PhaseWare's Self Service Center and TechWeb components contain all of these functions and are easily integrated into the Tracker and Event Engine system which, in turn, is readily integrated into supporting systems such as e-mail solutions and databases. The collaborative tools of today's information technology, just like social networking, have made possible a truly decentralized business that is efficient and cohesive without losing all human contact. These technologies bring customers and business together in a way never before possible. With careful deployment, the customer can partner with business rather than simply consume a business' output or await resolutions for issues without any knowledge of their status. Remote agents can come together and access the same information as those who are at an office computer. Resources are used more efficiently which increases the ROI of the systems that make this cultural change possible within a company.

With multiple channels of contact, business and customer come closer together with the convenience of technology without wasting time and money. PhaseWare, Inc. is a place to start.

Thursday, June 5, 2008

Knowledge is Power: Knowledge Management for Today's Customer Service

I was watching a video of School House Rock with my kids and a line from the lyrics caught my ear: Knowledge is Power.

Conquerers certainly know this; the first thing they do is destroy or capture the knowledge the competition has (or assimilate it as the Borg do). And businesses know it. Business Intelligence is one of the modern watchwords as is Knowledge Management. But what does it mean?

Some businesses have determined that if they save all the information they can find about any part of the business, then they will have business intelligence. Then they discover that they don't have information, they merely have data. It won't become information until it is put in a form that can be used to answer questions. In comes Knowledge Management. KM, as it is oftened shortened, takes that data and sifts it, classifies it, makes it searchable so that it can become information. In turn that information can become intelligence when used as part of a plan to increase business, improve processes, and decrease defects.
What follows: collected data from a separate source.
(** * Roaming assistant: session store, phase machine, HITL turn, rate limiter

    Shallow embedding of
      - src/conversation/state.js: the session store and the phase machine;
      - the chat handler imported as ./api/chat-handler.js:
        [handleChatRequest] and [analyzeAgentResponse];
      - src/agent/config.js: the [needsApproval] predicates of the gated tools;
      - the Express entry point of the server: the rate limiting middleware
        of /api/chat;
    followed by the properties of the specification that concern them.

    Conventions.
      - Timestamps are milliseconds since the epoch, as [Z].  Every
        [new Date()] / [Date.now()] of the session store and of the chat
        handler is one read of a clock [clock : nat -> Z]; the world counts
        the reads made so far, so two reads of one object literal may differ,
        and any amount of time may pass at an [await].
      - JavaScript strings are modelled by their UTF-8 bytes.  All keywords
        searched for are well-formed, so substring search on the bytes agrees
        with [String.prototype.includes] on well-formed input.
      - A JavaScript exception is the [Throw] result; effects made before
        the throw stay in the world.
      - Requests are handled one after the other: the interleaving of two
        requests at an [await] is not modelled.
      - [runWithContext] and [withTrace] only wrap the callback, and
        [console] output is left out. *)

From Stdlib Require Import ZArith Lia Bool List.
From stdpp Require Import gmap strings list.
Import ListNotations.

Local Open Scope Z_scope.
Local Open Scope string_scope.

(** ** Strings *)

Module Str.

(** [k] is a prefix of [s]. *)
Fixpoint startsWith (k s : string) : bool :=
  match k with
  | EmptyString => true
  | String a k' =>
      match s with
      | EmptyString => false
      | String b s' => if Ascii.eqb a b then startsWith k' s' else false
      end
  end.

(** [s.includes(k)] *)
Fixpoint includes (s k : string) : bool :=
  if startsWith k s then true
  else match s with
       | EmptyString => false
       | String _ s' => includes s' k
       end.

(** [keywords.some(k => s.includes(k))] *)
Definition someIncluded (keywords : list string) (s : string) : bool :=
  existsb (includes s) keywords.

(** A JavaScript string is truthy when it is not empty. *)
Definition truthy (s : string) : bool :=
  match s with EmptyString => false | _ => true end.

(** [o || d] for a possibly absent string [o]. *)
Definition orElse (o : option string) (d : string) : string :=
  match o with
  | Some s => if truthy s then s else d
  | None => d
  end.

(** ASCII part of [toLowerCase]: the bytes of 'A'..'Z' are moved to
    'a'..'z', every other byte is kept.  The trigger words compared with
    the result contain no cased letter. *)
Definition lowerByte (a : Ascii.ascii) : Ascii.ascii :=
  let n := Ascii.nat_of_ascii a in
  if (Nat.leb 65 n && Nat.leb n 90)%bool then Ascii.ascii_of_nat (n + 32) else a.

Fixpoint toLowerCase (s : string) : string :=
  match s with
  | EmptyString => EmptyString
  | String a s' => String (lowerByte a) (toLowerCase s')
  end.

(** White space recognised by [String.prototype.trim], on UTF-8 bytes:
    U+0009..U+000D, U+0020, U+00A0, U+1680, U+2000..U+200A, U+2028,
    U+2029, U+202F, U+205F, U+3000 and U+FEFF.  [blank s] says that
    [s.trim().length === 0]. *)
Definition whiteSpaceLength (l : list nat) : option nat :=
  match l with
  | c :: r =>
      if (Nat.leb 9 c && Nat.leb c 13)%bool || Nat.eqb c 32 then Some 1%nat
      else match r with
      | d :: r' =>
          if (Nat.eqb c 194 && Nat.eqb d 160)%bool then Some 2%nat
          else match r' with
          | e :: _ =>
              if (Nat.eqb c 225 && Nat.eqb d 154 && Nat.eqb e 128)%bool
                 || (Nat.eqb c 226 && Nat.eqb d 128
                     && ((Nat.leb 128 e && Nat.leb e 138) || Nat.eqb e 168
                         || Nat.eqb e 169 || Nat.eqb e 175))%bool
                 || (Nat.eqb c 226 && Nat.eqb d 129 && Nat.eqb e 159)%bool
                 || (Nat.eqb c 227 && Nat.eqb d 128 && Nat.eqb e 128)%bool
                 || (Nat.eqb c 239 && Nat.eqb d 187 && Nat.eqb e 191)%bool
              then Some 3%nat else None
          | [] => None
          end
      | [] => None
      end
  | [] => None
  end.

Fixpoint blankBytes (fuel : nat) (l : list nat) : bool :=
  match l with
  | [] => true
  | _ =>
      match fuel with
      | O => false
      | S fuel' =>
          match whiteSpaceLength l with
          | Some n => blankBytes fuel' (drop n l)
          | None => false
          end
      end
  end.

Definition blank (s : string) : bool :=
  let l := map Ascii.nat_of_ascii (String.list_ascii_of_string s) in
  blankBytes (List.length l) l.

End Str.

(** [o ?? d]: the value of an optional field, or the default. *)
Definition orField {A} (o : option A) (d : A) : A :=
  match o with Some a => a | None => d end.

(** ** Data model (src/conversation/state.js, createSession) *)

(** The five phases of the conversation.  The [phase] field is written by
    [createSession] and [transitionPhase] only, with these literals. *)
Inductive Phase :=
| IntentDetection
| Confirmation
| Approval
| DataCollection
| Recommendation.

Definition phaseName (p : Phase) : string :=
  match p with
  | IntentDetection => "intent-detection"
  | Confirmation => "confirmation"
  | Approval => "approval"
  | DataCollection => "data-collection"
  | Recommendation => "recommendation"
  end.

(** An object produced by the external agents (usage summary, plan record,
    recommendation), kept as its JSON text.  Objects are truthy. *)
Inductive Payload := payload (json : string).

Record TravelDates := { start : option Z; end_ : option Z }.

Record Intent := {
  destination : option string;
  travelDates : TravelDates;
  confirmed : bool;
  userApproved : bool;
  detectedAt : option Z;
  confirmedAt : option Z
}.

Inductive Role := user | assistant.

Record Message := { role : Role; content : string; timestamp : Z }.

(** An interruption reported by the run: a tool call awaiting approval.
    [handle] stands for the identity of the SDK object. *)
Record Interruption := {
  i_name : string;
  i_agentName : string;
  i_arguments : string;
  handle : nat
}.

(** The summary stored in [pendingInterruptions]. *)
Record PendingCall := {
  name : string;
  agentName : string;
  arguments : string;
  original : Interruption
}.

Record Session := {
  sessionId : string;
  userId : string;
  createdAt : Z;
  lastActivityAt : Z;
  expiresAt : Z;
  phase : Phase;
  intent : Intent;
  usageData : option Payload;
  roamingPlans : list Payload;
  recommendation : option Payload;
  messages : list Message;
  pendingRunState : option string;
  pendingInterruptions : list PendingCall
}.

(** The [updates] argument of [updateSession]: every key may be absent.
    [conversationsSession] is pinned by [updateSession] and carries no data
    of the model, so it is left out of [Session]. *)
Record Updates := {
  u_phase : option Phase;
  u_intent : option Intent;
  u_usageData : option (option Payload);
  u_roamingPlans : option (list Payload);
  u_recommendation : option (option Payload);
  u_messages : option (list Message);
  u_pendingRunState : option (option string);
  u_pendingInterruptions : option (list PendingCall)
}.

Definition noUpdates : Updates :=
  {| u_phase := None; u_intent := None; u_usageData := None;
     u_roamingPlans := None; u_recommendation := None; u_messages := None;
     u_pendingRunState := None; u_pendingInterruptions := None |}.

(** The object literals passed to [updateSession] by the other operations. *)
Definition intentUpdate (i : Intent) : Updates :=
  {| u_phase := None; u_intent := Some i; u_usageData := None;
     u_roamingPlans := None; u_recommendation := None; u_messages := None;
     u_pendingRunState := None; u_pendingInterruptions := None |}.

Definition phaseUpdate (p : Phase) : Updates :=
  {| u_phase := Some p; u_intent := None; u_usageData := None;
     u_roamingPlans := None; u_recommendation := None; u_messages := None;
     u_pendingRunState := None; u_pendingInterruptions := None |}.

Definition pendingUpdate (st : option string) (calls : list PendingCall) : Updates :=
  {| u_phase := None; u_intent := None; u_usageData := None;
     u_roamingPlans := None; u_recommendation := None; u_messages := None;
     u_pendingRunState := Some st; u_pendingInterruptions := Some calls |}.

Definition messagesUpdate (l : list Message) : Updates :=
  {| u_phase := None; u_intent := None; u_usageData := None;
     u_roamingPlans := None; u_recommendation := None;
     u_messages := Some l;
     u_pendingRunState := None; u_pendingInterruptions := None |}.

(** The [intentUpdates] argument of [updateIntent]: an object with any of
    the keys of the intent; a key is absent ([None]) or carries a value,
    which for [destination], [detectedAt] and [confirmedAt] may be null. *)
Record IntentUpdates := {
  iu_destination : option (option string);
  iu_travelDates : option TravelDates;
  iu_confirmed : option bool;
  iu_userApproved : option bool;
  iu_detectedAt : option (option Z);
  iu_confirmedAt : option (option Z)
}.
Knowledge Management makes information accessible and when used as part of a customer self service application, it makes information empowering. Increasingly, customer service is including methods of helping the customer help themselves. Customers can access Forums, Knowledge Bases, FAQs, and myriad content that will keep their business going without a single phone call. In turn, those phone calls that are never made are no longer blocking those calls that represent new business or a frustrated customer who needs personal care, or that simply bog down the service desk with routine, easily handled matters to the detriment of service agents and customers alike.

Managing Knowledge to strengthen business. Now that's power.